Exercise goal: Retype, word for word, every line from the one holding "Definition is_string (v" through the one holding "match l with" in the entries below, both included, and only those lines.

─── Data to examine

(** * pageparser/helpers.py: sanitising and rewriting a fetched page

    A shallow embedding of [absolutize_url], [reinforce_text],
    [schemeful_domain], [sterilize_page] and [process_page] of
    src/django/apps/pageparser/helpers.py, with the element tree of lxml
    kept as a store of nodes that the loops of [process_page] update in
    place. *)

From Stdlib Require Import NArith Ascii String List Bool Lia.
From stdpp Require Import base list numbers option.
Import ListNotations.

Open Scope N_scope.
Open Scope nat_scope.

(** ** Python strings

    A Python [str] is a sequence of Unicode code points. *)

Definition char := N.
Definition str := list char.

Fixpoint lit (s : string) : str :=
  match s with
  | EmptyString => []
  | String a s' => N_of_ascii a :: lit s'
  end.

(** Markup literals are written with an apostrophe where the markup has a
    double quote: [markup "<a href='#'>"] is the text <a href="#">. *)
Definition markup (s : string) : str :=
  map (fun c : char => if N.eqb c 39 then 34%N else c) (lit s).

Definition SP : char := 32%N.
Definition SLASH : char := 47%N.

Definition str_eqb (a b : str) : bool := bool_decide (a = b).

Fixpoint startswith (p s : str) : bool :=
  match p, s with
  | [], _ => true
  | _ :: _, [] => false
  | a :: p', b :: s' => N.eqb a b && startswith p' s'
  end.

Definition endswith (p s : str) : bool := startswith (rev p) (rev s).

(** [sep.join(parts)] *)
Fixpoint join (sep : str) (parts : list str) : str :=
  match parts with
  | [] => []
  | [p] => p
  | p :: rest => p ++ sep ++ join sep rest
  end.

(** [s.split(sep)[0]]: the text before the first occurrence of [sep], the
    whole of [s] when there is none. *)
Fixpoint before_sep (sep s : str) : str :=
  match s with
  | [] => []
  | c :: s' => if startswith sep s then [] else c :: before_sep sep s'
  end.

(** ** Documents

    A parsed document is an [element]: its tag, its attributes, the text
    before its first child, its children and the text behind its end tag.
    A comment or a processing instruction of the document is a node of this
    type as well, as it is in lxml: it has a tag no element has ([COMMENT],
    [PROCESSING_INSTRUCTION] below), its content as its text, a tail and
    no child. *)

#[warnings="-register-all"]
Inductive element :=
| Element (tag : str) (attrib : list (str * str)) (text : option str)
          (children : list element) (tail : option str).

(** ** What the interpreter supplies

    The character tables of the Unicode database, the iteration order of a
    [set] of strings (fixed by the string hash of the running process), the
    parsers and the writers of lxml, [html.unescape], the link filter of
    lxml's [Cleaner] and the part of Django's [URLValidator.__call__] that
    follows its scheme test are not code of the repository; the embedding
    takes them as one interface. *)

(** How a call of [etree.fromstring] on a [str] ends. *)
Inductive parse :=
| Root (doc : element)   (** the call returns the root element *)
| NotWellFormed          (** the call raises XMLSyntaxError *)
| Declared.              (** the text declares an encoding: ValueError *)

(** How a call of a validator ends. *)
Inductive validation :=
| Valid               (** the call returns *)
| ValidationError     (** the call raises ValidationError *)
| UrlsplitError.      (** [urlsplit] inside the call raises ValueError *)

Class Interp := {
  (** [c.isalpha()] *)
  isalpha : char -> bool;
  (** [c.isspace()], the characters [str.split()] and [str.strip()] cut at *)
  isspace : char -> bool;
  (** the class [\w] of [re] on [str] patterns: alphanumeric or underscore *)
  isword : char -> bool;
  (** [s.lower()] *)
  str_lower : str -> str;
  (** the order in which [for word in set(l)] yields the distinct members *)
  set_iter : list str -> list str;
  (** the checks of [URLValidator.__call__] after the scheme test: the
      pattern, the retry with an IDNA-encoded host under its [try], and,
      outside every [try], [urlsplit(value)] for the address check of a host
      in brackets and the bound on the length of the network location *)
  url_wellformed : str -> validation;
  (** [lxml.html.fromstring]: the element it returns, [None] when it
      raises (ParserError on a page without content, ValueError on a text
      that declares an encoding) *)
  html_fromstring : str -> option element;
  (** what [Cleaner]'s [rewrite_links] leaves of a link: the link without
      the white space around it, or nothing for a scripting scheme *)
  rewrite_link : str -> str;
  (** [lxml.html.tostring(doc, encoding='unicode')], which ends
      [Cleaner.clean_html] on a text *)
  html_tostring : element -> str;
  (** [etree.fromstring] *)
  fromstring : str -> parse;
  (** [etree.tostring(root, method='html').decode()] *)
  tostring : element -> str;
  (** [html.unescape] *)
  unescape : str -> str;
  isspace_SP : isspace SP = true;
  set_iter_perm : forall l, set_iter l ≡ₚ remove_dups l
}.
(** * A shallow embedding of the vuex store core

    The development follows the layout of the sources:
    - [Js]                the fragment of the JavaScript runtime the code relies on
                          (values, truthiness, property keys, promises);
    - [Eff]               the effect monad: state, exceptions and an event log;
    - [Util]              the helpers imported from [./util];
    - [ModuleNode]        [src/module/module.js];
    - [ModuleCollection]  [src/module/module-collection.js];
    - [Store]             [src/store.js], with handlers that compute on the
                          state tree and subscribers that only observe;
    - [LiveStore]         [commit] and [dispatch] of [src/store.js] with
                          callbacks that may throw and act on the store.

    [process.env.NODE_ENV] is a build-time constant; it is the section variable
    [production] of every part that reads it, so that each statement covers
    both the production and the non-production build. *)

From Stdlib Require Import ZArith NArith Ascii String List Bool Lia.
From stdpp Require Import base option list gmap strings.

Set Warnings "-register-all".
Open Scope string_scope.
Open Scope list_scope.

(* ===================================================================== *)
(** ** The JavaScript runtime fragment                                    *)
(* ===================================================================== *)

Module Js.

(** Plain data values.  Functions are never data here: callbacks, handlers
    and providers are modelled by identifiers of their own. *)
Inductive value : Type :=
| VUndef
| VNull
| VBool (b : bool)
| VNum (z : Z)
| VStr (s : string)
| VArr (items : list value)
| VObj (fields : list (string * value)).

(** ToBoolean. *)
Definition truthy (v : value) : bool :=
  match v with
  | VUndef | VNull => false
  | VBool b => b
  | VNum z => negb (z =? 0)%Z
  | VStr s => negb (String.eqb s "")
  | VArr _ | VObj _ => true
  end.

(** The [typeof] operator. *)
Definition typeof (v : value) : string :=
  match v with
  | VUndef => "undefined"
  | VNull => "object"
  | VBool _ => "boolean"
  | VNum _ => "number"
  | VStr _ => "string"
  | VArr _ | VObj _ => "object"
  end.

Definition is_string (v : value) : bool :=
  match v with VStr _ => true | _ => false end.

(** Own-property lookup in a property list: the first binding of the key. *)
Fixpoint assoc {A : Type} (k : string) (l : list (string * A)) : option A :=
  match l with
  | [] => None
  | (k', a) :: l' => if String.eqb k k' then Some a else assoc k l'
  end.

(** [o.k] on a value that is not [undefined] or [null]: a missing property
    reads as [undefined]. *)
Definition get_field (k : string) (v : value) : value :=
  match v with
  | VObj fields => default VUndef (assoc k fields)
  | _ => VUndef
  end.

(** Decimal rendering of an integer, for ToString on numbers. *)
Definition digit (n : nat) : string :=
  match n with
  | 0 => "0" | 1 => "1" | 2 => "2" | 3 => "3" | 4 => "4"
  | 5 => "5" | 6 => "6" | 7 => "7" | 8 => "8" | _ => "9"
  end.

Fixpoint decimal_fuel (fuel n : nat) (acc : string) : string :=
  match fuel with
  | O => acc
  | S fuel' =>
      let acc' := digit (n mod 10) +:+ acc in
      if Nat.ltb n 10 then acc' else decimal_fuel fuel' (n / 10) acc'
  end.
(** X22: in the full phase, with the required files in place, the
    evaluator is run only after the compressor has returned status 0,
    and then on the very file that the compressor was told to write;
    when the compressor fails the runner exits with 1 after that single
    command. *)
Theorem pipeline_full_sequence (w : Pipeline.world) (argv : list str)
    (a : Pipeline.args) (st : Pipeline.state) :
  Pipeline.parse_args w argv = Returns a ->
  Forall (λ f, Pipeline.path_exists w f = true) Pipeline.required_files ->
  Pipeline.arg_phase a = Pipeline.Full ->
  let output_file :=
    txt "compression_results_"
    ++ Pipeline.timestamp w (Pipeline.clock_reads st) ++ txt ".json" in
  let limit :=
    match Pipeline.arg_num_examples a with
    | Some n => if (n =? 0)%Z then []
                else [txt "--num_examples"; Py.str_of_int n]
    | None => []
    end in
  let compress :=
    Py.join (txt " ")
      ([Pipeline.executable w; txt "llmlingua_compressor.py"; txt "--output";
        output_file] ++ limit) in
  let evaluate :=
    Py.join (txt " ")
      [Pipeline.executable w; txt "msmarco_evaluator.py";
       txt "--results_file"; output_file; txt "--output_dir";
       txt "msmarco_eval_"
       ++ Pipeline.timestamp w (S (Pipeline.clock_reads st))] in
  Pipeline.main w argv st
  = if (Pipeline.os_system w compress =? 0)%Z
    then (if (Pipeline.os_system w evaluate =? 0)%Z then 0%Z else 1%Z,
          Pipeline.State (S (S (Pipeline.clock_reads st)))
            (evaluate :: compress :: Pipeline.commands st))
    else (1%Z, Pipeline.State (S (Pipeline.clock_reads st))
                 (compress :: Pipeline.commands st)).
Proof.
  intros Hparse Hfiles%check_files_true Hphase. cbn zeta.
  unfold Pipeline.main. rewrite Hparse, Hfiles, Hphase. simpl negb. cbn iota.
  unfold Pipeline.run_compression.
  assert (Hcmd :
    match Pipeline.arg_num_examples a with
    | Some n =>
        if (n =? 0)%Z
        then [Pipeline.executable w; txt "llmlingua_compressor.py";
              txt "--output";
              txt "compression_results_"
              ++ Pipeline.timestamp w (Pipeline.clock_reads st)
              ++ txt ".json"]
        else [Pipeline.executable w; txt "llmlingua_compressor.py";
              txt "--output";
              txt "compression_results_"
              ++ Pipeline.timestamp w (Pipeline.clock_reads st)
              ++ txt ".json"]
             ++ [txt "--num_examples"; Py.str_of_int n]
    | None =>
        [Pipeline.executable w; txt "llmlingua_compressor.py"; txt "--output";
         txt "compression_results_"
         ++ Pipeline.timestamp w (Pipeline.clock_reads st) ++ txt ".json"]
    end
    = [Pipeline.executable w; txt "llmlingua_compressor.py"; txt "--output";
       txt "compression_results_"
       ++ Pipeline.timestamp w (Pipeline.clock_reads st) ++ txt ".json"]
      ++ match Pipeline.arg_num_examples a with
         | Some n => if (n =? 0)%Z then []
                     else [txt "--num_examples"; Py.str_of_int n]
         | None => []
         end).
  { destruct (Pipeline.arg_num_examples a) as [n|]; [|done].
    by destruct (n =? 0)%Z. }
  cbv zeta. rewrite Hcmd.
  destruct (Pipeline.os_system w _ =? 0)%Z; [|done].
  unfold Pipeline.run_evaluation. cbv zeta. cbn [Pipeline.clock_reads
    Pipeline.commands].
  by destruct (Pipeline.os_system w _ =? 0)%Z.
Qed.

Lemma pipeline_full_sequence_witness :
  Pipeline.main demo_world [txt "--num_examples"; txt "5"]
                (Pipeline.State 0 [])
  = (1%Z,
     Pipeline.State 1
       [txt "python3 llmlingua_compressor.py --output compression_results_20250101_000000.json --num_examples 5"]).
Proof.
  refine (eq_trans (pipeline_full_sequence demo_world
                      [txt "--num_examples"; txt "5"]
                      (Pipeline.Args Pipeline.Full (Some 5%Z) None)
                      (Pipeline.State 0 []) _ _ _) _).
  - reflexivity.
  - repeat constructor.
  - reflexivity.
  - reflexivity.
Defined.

──────

Your solution:
Definition is_string (v : value) : bool :=
  match v with VStr _ => true | _ => false end.

(** Own-property lookup in a property list: the first binding of the key. *)
Fixpoint assoc {A : Type} (k : string) (l : list (string * A)) : option A :=
  match l with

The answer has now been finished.